DATASET EXCERPTS
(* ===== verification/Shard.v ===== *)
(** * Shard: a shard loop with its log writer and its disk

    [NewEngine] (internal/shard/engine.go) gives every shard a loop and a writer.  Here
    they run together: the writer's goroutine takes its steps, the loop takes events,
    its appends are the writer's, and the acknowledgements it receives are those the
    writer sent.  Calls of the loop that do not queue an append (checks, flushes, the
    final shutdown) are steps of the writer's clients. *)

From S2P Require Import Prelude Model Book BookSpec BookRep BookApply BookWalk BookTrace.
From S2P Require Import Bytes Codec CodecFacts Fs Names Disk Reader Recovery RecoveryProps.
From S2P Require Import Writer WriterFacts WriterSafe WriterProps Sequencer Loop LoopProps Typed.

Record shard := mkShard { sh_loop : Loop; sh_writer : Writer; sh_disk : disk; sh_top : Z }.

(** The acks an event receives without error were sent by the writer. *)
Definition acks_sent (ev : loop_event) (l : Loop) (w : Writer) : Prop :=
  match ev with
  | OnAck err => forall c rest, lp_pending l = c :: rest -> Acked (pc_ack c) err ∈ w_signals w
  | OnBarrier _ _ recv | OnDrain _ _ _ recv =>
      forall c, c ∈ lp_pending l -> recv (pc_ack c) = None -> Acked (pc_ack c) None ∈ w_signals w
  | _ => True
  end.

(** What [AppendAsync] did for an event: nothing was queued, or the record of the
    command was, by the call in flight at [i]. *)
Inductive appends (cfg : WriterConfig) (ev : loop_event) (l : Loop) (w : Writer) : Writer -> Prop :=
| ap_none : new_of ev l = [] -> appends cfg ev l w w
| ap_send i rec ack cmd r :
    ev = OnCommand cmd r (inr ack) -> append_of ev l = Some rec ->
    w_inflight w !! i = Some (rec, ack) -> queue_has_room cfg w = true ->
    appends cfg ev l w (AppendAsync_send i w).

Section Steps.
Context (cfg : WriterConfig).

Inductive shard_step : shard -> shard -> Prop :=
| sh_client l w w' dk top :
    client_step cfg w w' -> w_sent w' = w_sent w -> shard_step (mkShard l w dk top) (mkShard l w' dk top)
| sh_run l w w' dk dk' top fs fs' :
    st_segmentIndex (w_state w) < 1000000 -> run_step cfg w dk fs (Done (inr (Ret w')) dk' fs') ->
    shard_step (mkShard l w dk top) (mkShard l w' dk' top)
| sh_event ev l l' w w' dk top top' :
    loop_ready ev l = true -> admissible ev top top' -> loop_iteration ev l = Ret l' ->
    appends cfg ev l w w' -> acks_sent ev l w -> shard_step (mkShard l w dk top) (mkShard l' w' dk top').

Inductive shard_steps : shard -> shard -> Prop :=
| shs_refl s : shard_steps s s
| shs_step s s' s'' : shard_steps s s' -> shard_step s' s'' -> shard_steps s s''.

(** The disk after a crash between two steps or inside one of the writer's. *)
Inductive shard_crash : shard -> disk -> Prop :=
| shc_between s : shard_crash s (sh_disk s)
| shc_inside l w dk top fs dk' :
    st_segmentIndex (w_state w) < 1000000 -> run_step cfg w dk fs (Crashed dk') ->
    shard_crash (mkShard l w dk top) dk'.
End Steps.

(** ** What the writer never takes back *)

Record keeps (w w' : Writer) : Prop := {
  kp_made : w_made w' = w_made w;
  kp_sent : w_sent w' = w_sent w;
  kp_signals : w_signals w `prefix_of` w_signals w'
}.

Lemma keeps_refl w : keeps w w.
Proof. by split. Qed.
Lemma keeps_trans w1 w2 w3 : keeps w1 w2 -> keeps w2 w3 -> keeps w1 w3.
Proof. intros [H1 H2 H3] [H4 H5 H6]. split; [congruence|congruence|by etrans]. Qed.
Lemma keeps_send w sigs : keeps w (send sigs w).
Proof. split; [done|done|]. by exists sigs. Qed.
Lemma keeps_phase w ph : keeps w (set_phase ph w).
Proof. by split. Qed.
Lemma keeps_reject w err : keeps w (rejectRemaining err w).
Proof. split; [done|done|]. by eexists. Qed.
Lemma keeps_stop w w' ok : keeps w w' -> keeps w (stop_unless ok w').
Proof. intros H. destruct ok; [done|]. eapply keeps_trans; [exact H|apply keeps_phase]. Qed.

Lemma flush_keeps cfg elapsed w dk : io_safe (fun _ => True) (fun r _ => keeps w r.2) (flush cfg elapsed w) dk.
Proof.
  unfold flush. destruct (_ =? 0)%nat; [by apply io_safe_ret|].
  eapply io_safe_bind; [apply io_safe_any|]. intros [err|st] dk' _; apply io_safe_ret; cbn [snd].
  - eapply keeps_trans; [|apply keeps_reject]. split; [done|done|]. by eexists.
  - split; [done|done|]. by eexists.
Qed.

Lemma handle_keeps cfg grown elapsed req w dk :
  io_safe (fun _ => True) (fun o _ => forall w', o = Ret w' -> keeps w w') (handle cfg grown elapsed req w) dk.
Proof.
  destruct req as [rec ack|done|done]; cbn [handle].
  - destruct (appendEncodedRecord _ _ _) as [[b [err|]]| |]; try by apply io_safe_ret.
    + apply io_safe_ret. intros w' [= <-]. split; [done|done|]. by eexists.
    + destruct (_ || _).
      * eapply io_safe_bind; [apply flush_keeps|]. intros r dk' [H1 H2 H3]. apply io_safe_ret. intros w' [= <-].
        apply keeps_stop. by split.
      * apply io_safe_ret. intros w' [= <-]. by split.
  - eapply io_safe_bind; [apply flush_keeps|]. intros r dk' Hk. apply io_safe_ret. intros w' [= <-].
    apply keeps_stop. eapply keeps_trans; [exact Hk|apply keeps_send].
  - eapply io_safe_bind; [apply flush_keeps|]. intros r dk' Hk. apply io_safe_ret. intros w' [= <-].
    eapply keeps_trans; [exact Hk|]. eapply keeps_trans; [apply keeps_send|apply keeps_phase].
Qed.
==
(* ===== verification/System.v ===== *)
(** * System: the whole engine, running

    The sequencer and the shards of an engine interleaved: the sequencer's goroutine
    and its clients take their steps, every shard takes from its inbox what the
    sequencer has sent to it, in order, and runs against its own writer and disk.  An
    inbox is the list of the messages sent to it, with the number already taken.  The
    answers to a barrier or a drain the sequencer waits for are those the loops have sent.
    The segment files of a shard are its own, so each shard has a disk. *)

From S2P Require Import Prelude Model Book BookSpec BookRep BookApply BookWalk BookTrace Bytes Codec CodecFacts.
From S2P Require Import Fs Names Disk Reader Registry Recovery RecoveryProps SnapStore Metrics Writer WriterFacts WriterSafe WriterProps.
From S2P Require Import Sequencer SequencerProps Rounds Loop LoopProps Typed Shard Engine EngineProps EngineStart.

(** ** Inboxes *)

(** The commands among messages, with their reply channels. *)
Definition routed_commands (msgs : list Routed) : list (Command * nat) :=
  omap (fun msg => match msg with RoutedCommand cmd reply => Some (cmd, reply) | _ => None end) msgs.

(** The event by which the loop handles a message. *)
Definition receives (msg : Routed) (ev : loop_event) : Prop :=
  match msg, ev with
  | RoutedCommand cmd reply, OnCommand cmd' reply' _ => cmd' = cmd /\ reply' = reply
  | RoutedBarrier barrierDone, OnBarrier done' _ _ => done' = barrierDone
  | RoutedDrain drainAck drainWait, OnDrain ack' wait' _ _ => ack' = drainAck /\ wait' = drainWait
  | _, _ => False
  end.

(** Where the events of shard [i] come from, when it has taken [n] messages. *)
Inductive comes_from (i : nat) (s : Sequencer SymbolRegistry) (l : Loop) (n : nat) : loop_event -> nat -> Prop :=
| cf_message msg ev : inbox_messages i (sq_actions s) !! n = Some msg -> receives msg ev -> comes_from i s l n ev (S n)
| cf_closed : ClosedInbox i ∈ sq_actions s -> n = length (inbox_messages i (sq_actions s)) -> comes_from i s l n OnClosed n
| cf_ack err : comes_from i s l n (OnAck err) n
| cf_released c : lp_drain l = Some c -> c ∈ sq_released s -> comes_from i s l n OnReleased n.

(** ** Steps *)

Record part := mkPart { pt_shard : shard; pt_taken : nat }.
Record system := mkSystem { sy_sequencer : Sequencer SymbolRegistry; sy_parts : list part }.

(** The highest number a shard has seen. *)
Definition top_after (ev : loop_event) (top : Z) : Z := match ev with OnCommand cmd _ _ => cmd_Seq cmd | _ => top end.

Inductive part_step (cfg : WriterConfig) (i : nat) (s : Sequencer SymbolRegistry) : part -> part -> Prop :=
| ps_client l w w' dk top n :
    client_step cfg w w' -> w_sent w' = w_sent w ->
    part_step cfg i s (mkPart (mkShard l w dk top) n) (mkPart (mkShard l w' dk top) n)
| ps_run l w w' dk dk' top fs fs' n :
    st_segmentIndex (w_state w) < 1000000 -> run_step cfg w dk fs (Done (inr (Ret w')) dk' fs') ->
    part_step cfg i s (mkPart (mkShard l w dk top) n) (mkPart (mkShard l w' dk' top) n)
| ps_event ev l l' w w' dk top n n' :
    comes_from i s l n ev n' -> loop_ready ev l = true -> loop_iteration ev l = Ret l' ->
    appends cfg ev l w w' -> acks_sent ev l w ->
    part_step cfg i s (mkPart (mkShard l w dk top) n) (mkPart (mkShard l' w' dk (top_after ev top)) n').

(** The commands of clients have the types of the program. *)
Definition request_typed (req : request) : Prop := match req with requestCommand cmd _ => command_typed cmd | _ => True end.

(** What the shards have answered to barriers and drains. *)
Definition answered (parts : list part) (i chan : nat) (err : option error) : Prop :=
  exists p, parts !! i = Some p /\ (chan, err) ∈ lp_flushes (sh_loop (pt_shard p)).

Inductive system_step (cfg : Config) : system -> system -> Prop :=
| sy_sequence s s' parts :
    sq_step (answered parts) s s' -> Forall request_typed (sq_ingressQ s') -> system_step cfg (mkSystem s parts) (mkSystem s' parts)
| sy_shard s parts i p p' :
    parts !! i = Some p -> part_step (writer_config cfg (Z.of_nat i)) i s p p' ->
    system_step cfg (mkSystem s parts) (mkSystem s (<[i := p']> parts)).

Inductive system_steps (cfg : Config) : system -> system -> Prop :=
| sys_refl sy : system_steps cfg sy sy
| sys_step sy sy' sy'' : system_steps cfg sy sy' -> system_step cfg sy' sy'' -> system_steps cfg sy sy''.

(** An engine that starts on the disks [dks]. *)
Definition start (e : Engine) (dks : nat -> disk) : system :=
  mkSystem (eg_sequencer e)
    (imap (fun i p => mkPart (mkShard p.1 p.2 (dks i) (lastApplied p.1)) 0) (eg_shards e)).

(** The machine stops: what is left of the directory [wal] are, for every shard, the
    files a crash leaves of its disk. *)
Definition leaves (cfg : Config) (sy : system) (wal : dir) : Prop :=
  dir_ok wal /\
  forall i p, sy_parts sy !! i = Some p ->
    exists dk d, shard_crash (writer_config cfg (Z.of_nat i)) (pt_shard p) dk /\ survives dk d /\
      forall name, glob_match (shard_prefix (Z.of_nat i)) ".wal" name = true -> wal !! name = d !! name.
---
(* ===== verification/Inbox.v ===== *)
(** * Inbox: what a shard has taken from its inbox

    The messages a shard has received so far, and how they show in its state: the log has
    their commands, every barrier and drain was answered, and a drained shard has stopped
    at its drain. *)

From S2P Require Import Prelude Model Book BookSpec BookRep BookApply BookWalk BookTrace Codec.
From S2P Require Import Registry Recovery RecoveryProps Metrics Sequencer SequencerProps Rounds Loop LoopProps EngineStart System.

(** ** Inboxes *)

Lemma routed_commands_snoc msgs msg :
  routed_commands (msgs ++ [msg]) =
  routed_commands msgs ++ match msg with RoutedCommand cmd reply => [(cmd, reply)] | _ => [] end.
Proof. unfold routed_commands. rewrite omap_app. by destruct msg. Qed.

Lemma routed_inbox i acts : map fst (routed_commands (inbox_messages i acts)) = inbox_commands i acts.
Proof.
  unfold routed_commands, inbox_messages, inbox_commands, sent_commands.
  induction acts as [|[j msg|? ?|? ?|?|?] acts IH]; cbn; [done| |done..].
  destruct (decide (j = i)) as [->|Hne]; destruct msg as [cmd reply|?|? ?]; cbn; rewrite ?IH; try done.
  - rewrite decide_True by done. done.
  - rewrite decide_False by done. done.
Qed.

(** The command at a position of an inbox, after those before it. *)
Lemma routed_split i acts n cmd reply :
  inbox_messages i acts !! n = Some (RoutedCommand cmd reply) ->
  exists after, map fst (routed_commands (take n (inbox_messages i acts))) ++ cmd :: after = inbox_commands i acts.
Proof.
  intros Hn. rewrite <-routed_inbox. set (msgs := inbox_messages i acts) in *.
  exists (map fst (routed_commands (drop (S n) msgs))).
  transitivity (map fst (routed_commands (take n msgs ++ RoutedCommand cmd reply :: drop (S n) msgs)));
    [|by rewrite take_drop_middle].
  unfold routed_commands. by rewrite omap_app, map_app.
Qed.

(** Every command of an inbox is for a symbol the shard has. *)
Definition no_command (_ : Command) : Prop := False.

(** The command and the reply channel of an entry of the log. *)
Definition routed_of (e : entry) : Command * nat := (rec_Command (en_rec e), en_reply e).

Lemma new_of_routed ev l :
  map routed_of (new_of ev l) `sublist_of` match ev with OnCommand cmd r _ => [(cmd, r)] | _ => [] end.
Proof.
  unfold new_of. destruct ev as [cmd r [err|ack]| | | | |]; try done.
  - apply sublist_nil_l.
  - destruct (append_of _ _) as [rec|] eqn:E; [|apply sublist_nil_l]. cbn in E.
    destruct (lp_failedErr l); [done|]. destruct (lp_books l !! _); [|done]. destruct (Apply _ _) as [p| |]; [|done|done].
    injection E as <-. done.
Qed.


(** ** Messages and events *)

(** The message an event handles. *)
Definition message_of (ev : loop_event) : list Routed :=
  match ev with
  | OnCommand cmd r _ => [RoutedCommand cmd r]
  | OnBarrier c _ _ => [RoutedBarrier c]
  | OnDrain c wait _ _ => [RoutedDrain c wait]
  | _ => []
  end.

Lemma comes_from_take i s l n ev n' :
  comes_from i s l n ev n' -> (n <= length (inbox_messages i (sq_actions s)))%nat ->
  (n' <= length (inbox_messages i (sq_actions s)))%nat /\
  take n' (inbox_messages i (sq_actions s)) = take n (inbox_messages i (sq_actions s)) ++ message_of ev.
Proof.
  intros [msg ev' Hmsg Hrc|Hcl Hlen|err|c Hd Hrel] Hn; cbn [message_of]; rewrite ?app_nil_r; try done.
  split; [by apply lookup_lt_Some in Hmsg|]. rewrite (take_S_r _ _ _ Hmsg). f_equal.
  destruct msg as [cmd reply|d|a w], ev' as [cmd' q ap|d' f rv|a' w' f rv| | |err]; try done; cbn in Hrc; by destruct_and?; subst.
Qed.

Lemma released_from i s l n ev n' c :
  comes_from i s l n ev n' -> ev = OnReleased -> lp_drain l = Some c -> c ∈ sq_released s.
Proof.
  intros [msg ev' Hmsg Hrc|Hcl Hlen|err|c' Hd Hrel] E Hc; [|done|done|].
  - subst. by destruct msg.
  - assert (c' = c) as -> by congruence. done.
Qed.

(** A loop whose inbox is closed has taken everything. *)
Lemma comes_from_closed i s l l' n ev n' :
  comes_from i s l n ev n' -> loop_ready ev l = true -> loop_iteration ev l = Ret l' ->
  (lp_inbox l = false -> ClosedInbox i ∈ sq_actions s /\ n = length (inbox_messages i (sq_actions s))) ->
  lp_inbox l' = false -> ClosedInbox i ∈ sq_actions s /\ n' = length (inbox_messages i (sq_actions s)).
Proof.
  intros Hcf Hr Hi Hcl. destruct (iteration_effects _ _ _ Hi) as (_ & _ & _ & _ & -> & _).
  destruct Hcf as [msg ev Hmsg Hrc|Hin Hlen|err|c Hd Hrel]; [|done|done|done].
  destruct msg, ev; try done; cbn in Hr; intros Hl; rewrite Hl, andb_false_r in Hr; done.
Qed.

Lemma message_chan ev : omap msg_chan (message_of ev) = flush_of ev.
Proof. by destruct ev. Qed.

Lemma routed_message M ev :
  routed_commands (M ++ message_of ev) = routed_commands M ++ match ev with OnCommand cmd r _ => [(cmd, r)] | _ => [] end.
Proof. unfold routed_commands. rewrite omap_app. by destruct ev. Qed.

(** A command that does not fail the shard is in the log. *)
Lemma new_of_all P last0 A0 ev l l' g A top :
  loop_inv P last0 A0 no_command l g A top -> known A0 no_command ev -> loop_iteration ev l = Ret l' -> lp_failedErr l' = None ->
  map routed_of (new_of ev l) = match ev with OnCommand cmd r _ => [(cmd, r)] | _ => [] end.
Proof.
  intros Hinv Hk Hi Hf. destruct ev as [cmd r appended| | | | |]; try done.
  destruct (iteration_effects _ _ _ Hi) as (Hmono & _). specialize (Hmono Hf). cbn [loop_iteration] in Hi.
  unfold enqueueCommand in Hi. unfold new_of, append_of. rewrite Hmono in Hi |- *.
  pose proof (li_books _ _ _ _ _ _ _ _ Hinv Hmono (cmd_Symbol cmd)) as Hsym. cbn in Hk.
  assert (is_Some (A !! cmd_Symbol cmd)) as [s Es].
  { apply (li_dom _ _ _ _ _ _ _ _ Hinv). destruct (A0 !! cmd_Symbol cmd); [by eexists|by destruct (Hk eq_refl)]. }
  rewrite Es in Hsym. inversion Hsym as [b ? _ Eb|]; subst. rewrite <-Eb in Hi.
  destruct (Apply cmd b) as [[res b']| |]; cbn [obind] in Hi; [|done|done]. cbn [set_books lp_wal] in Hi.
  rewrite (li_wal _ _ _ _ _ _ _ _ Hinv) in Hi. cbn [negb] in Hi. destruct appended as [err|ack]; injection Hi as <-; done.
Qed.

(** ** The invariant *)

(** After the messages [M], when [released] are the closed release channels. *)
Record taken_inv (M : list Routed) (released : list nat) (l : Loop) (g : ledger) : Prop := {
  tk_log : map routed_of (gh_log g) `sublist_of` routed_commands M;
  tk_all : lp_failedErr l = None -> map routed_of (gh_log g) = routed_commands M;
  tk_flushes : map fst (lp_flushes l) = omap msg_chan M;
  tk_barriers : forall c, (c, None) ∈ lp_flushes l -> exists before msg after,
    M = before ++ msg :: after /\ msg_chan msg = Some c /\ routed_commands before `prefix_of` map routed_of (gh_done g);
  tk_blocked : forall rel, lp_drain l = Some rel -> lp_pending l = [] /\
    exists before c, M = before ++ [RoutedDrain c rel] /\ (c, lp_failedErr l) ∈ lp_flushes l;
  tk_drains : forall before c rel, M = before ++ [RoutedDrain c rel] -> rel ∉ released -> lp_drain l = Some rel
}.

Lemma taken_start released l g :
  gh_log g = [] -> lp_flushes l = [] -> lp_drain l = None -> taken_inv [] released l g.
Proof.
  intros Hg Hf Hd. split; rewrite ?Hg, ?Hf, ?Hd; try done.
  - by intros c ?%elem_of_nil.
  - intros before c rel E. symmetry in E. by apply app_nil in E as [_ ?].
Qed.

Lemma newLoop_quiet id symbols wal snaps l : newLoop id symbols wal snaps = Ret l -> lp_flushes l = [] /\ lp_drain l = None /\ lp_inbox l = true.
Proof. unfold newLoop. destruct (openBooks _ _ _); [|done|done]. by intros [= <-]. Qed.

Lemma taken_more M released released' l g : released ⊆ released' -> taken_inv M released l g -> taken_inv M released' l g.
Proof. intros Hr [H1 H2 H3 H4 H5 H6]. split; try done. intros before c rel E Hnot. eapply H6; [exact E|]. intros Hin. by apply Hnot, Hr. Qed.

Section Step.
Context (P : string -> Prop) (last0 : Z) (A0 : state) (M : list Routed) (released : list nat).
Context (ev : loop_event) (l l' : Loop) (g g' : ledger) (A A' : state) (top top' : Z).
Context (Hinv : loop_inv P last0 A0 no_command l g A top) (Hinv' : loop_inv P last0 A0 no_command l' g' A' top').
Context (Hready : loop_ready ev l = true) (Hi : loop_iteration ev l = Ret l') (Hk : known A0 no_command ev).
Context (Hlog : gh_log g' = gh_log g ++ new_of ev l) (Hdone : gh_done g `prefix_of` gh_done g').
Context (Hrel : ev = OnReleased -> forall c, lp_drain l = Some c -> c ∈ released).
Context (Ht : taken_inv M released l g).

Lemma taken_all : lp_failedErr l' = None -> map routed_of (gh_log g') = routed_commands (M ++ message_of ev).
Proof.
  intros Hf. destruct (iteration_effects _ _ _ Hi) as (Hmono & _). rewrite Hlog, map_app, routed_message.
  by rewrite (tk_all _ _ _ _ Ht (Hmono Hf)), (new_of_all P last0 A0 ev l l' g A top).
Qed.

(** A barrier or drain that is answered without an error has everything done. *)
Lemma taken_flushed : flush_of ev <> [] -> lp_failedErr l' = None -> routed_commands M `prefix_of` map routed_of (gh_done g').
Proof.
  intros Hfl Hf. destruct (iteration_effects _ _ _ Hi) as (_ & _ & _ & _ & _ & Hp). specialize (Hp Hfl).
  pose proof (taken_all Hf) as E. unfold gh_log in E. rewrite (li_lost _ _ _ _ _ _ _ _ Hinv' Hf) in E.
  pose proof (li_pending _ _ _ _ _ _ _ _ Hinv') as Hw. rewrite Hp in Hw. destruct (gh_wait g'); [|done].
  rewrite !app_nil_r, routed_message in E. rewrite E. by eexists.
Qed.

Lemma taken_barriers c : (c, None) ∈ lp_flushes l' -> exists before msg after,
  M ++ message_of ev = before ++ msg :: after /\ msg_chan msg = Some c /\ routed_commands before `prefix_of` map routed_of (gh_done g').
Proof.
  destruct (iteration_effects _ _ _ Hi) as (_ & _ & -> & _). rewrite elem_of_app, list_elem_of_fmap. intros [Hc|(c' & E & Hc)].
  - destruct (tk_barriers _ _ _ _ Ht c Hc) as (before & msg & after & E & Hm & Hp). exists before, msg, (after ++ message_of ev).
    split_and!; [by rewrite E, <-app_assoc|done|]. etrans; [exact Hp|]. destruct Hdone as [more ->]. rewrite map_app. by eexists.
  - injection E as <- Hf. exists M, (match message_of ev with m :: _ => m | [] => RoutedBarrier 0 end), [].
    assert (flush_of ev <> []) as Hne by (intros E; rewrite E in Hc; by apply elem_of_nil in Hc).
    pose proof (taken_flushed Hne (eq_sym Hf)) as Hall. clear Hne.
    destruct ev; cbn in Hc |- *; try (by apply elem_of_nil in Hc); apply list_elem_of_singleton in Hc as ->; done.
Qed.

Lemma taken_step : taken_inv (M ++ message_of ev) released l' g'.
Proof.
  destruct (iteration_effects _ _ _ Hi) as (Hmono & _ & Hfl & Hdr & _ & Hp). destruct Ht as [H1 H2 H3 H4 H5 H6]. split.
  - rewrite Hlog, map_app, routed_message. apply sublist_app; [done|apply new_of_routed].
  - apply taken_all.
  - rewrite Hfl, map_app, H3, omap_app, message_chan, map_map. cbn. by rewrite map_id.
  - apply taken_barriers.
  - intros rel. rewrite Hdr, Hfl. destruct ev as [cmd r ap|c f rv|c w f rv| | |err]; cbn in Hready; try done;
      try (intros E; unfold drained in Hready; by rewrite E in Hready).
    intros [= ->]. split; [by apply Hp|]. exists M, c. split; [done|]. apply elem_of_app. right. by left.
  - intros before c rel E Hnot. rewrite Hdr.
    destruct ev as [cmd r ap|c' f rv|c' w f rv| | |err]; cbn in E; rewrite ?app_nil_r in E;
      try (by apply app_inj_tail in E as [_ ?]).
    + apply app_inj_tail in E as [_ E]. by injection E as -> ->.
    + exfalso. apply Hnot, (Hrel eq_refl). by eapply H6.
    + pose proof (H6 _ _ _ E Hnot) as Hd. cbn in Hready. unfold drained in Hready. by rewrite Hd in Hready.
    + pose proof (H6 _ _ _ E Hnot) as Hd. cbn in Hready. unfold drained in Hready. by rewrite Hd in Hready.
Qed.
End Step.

ASSIGNED TASK
Once the lines containing "EngineStart" in the data above are counted, give the total by itself.

YOUR SOLUTION
2